*Task data*
(** *** Pairs and quotes *)

Lemma better_ok t candidate best :
  boundary (start candidate) t -> boundary (end_ candidate) t -> (forall r, best = Some r -> range_ok t r) ->
  forall r, better candidate best = Some r -> range_ok t r.
Proof.
  intros Hs He Hb r. unfold better. destruct (_ && _) eqn:Hc; [|apply Hb]. intros [= <-].
  apply andb_true_iff in Hc as [Hle%Nat.leb_le _]. by repeat split.
Qed.
(** Every character starts and ends at a boundary. *)
Lemma char_bounds n s t x y i c :
  t = x ++ s ++ y -> blen x = n -> (i, c) ∈ char_indices_from n s -> boundary i t /\ boundary (i + width c) t.
Proof.
  intros -> <- Hin. destruct (char_indices_elem _ _ _ _ Hin) as (a & b & -> & ->).
  replace (x ++ (a ++ c :: b) ++ y) with ((x ++ a) ++ [c] ++ b ++ y) by by rewrite <- !app_assoc.
  rewrite <- blen_app. split; [apply boundary_at|]. apply boundary_app_r. replace (width c) with (blen [c]) by (simpl; lia).
  apply boundary_at.
Qed.
Lemma paired_ok scope op cl stack best cs ta :
  (forall i c, (i, c) ∈ cs -> boundary i (text ta) /\ boundary (i + width c) (text ta)) ->
  Forall (fun i => boundary i (text ta) /\ boundary (i + width op) (text ta)) stack ->
  (forall r, best = Some r -> range_ok (text ta) r) ->
  forall r, paired_loop scope op cl stack best cs ta = Some r -> range_ok (text ta) r.
Proof.
  revert stack best. induction cs as [|[i c] cs IH]; intros stack best Hcs Hst Hb r; simpl; [apply Hb|].
  assert (forall j d, (j, d) ∈ cs -> boundary j (text ta) /\ boundary (j + width d) (text ta)) as Hcs'.
  { intros j d Hin. apply (Hcs j d). by right. }
  destruct (Hcs i c ltac:(by left)) as [Hi Hic]. destruct (is_inside_element i ta); [by apply IH|].
  destruct (c =? op)%N eqn:Hop; [apply N.eqb_eq in Hop as ->; apply IH; [done|by constructor|done]|].
  destruct (c =? cl)%N; [|by apply IH]. destruct stack as [|o stack]; [by apply IH|].
  apply Forall_cons in Hst as [[Ho Hoo] Hst]. apply IH; [done..|].
  destruct (_ && _); [|done]. apply better_ok; [by destruct scope..|done].
Qed.
Lemma escaped_ok pos ta : boundary pos (text ta) -> exists b, is_escaped pos ta = Some b.
Proof. intros Hb. unfold is_escaped. destruct (slice_to_ok _ _ Hb) as [p ->]. by eexists. Qed.
Lemma quoted_ok scope quote line_start op best cs ta :
  (forall i c, (i, c) ∈ cs -> boundary (line_start + i) (text ta) /\ boundary (line_start + i + width c) (text ta)) ->
  (forall i, op = Some i -> boundary i (text ta) /\ boundary (i + width quote) (text ta)) ->
  (forall r, best = Some r -> range_ok (text ta) r) ->
  object_ok ta (quoted_loop scope quote line_start op best cs ta).
Proof.
  revert op best. induction cs as [|[i c] cs IH]; intros op best Hcs Hop Hb; simpl; [by exists best|].
  assert (forall j d, (j, d) ∈ cs -> boundary (line_start + j) (text ta) /\ boundary (line_start + j + width d) (text ta)) as Hcs'.
  { intros j d Hin. apply (Hcs j d). by right. }
  destruct (Hcs i c ltac:(by left)) as [Hi Hic]. destruct (is_inside_element _ ta || _) eqn:Hskip; [by apply IH|].
  apply orb_false_iff in Hskip as [_ Hq%negb_false_iff]. apply N.eqb_eq in Hq as ->.
  destruct (escaped_ok _ _ Hi) as [[|] ->]; cbn [mbind option_bind]; [by apply IH|].
  destruct op as [o|]; [|apply IH; [done| |done]; by intros j [= <-]].
  destruct (Hop o eq_refl) as [Ho Hoo]. apply IH; [done..|]. destruct (_ && _); [|done].
  apply better_ok; [by destruct scope..|done].
Qed.
Lemma quoted_object_ok scope quote ta : wf ta -> object_ok ta (quoted_text_object_range scope quote ta).
Proof.
  intros Hwf. unfold quoted_text_object_range. destruct (bol_ok ta Hwf) as (b & -> & Hb & Hle & _).
  destruct (eol_ok ta Hwf) as (e & -> & He & Hle' & _). cbn [mbind option_bind].
  destruct (boundary_two b e _ Hb He) as (x & l & y & Ht & Hx & Hl); [lia|].
  rewrite <- Hx, <- Hl. rewrite Ht at 1. rewrite slice_between. cbn [mbind option_bind].
  apply quoted_ok; [|done|done]. intros i c Hin. unfold char_indices in Hin.
  destruct (char_indices_elem _ _ _ _ Hin) as (a & d & -> & ->). simpl.
  apply (char_bounds (blen x) (a ++ c :: d) (text ta) x y); [done..|].
  rewrite char_indices_app. apply elem_of_app. right. by left.
Qed.
Lemma text_object_ok object scope ta : wf ta -> object_ok ta (text_object_range object scope ta).
Proof.
  intros Hwf. assert (forall op cl, object_ok ta (Some (paired_text_object_range scope op cl ta))) as Hpair.
  { intros op cl. eexists. split; [done|]. apply paired_ok; [|constructor|done].
    intros i c Hin. eapply (char_bounds 0 (text ta) (text ta) [] []); [by rewrite app_nil_r|done|exact Hin]. }
  destruct object; simpl; try apply Hpair; try by apply quoted_object_ok.
  - apply word_object_ok.
  - apply word_object_ok.
Qed.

*Directions for this task*
Retype each line of the listing exactly as it was given above.

*Answer to this exercise*
(** *** Pairs and quotes *)

Lemma better_ok t candidate best :
  boundary (start candidate) t -> boundary (end_ candidate) t -> (forall r, best = Some r -> range_ok t r) ->
  forall r, better candidate best = Some r -> range_ok t r.
Proof.
  intros Hs He Hb r. unfold better. destruct (_ && _) eqn:Hc; [|apply Hb]. intros [= <-].
  apply andb_true_iff in Hc as [Hle%Nat.leb_le _]. by repeat split.
Qed.
(** Every character starts and ends at a boundary. *)
Lemma char_bounds n s t x y i c :
  t = x ++ s ++ y -> blen x = n -> (i, c) ∈ char_indices_from n s -> boundary i t /\ boundary (i + width c) t.
Proof.
  intros -> <- Hin. destruct (char_indices_elem _ _ _ _ Hin) as (a & b & -> & ->).
  replace (x ++ (a ++ c :: b) ++ y) with ((x ++ a) ++ [c] ++ b ++ y) by by rewrite <- !app_assoc.
  rewrite <- blen_app. split; [apply boundary_at|]. apply boundary_app_r. replace (width c) with (blen [c]) by (simpl; lia).
  apply boundary_at.
Qed.
Lemma paired_ok scope op cl stack best cs ta :
  (forall i c, (i, c) ∈ cs -> boundary i (text ta) /\ boundary (i + width c) (text ta)) ->
  Forall (fun i => boundary i (text ta) /\ boundary (i + width op) (text ta)) stack ->
  (forall r, best = Some r -> range_ok (text ta) r) ->
  forall r, paired_loop scope op cl stack best cs ta = Some r -> range_ok (text ta) r.
Proof.
  revert stack best. induction cs as [|[i c] cs IH]; intros stack best Hcs Hst Hb r; simpl; [apply Hb|].
  assert (forall j d, (j, d) ∈ cs -> boundary j (text ta) /\ boundary (j + width d) (text ta)) as Hcs'.
  { intros j d Hin. apply (Hcs j d). by right. }
  destruct (Hcs i c ltac:(by left)) as [Hi Hic]. destruct (is_inside_element i ta); [by apply IH|].
  destruct (c =? op)%N eqn:Hop; [apply N.eqb_eq in Hop as ->; apply IH; [done|by constructor|done]|].
  destruct (c =? cl)%N; [|by apply IH]. destruct stack as [|o stack]; [by apply IH|].
  apply Forall_cons in Hst as [[Ho Hoo] Hst]. apply IH; [done..|].
  destruct (_ && _); [|done]. apply better_ok; [by destruct scope..|done].
Qed.
Lemma escaped_ok pos ta : boundary pos (text ta) -> exists b, is_escaped pos ta = Some b.
Proof. intros Hb. unfold is_escaped. destruct (slice_to_ok _ _ Hb) as [p ->]. by eexists. Qed.
Lemma quoted_ok scope quote line_start op best cs ta :
  (forall i c, (i, c) ∈ cs -> boundary (line_start + i) (text ta) /\ boundary (line_start + i + width c) (text ta)) ->
  (forall i, op = Some i -> boundary i (text ta) /\ boundary (i + width quote) (text ta)) ->
  (forall r, best = Some r -> range_ok (text ta) r) ->
  object_ok ta (quoted_loop scope quote line_start op best cs ta).
Proof.
  revert op best. induction cs as [|[i c] cs IH]; intros op best Hcs Hop Hb; simpl; [by exists best|].
  assert (forall j d, (j, d) ∈ cs -> boundary (line_start + j) (text ta) /\ boundary (line_start + j + width d) (text ta)) as Hcs'.
  { intros j d Hin. apply (Hcs j d). by right. }
  destruct (Hcs i c ltac:(by left)) as [Hi Hic]. destruct (is_inside_element _ ta || _) eqn:Hskip; [by apply IH|].
  apply orb_false_iff in Hskip as [_ Hq%negb_false_iff]. apply N.eqb_eq in Hq as ->.
  destruct (escaped_ok _ _ Hi) as [[|] ->]; cbn [mbind option_bind]; [by apply IH|].
  destruct op as [o|]; [|apply IH; [done| |done]; by intros j [= <-]].
  destruct (Hop o eq_refl) as [Ho Hoo]. apply IH; [done..|]. destruct (_ && _); [|done].
  apply better_ok; [by destruct scope..|done].
Qed.
Lemma quoted_object_ok scope quote ta : wf ta -> object_ok ta (quoted_text_object_range scope quote ta).
Proof.
  intros Hwf. unfold quoted_text_object_range. destruct (bol_ok ta Hwf) as (b & -> & Hb & Hle & _).
  destruct (eol_ok ta Hwf) as (e & -> & He & Hle' & _). cbn [mbind option_bind].
  destruct (boundary_two b e _ Hb He) as (x & l & y & Ht & Hx & Hl); [lia|].
  rewrite <- Hx, <- Hl. rewrite Ht at 1. rewrite slice_between. cbn [mbind option_bind].
  apply quoted_ok; [|done|done]. intros i c Hin. unfold char_indices in Hin.
  destruct (char_indices_elem _ _ _ _ Hin) as (a & d & -> & ->). simpl.
  apply (char_bounds (blen x) (a ++ c :: d) (text ta) x y); [done..|].
  rewrite char_indices_app. apply elem_of_app. right. by left.
Qed.
Lemma text_object_ok object scope ta : wf ta -> object_ok ta (text_object_range object scope ta).
Proof.
  intros Hwf. assert (forall op cl, object_ok ta (Some (paired_text_object_range scope op cl ta))) as Hpair.
  { intros op cl. eexists. split; [done|]. apply paired_ok; [|constructor|done].
    intros i c Hin. eapply (char_bounds 0 (text ta) (text ta) [] []); [by rewrite app_nil_r|done|exact Hin]. }
  destruct object; simpl; try apply Hpair; try by apply quoted_object_ok.
  - apply word_object_ok.
  - apply word_object_ok.
Qed.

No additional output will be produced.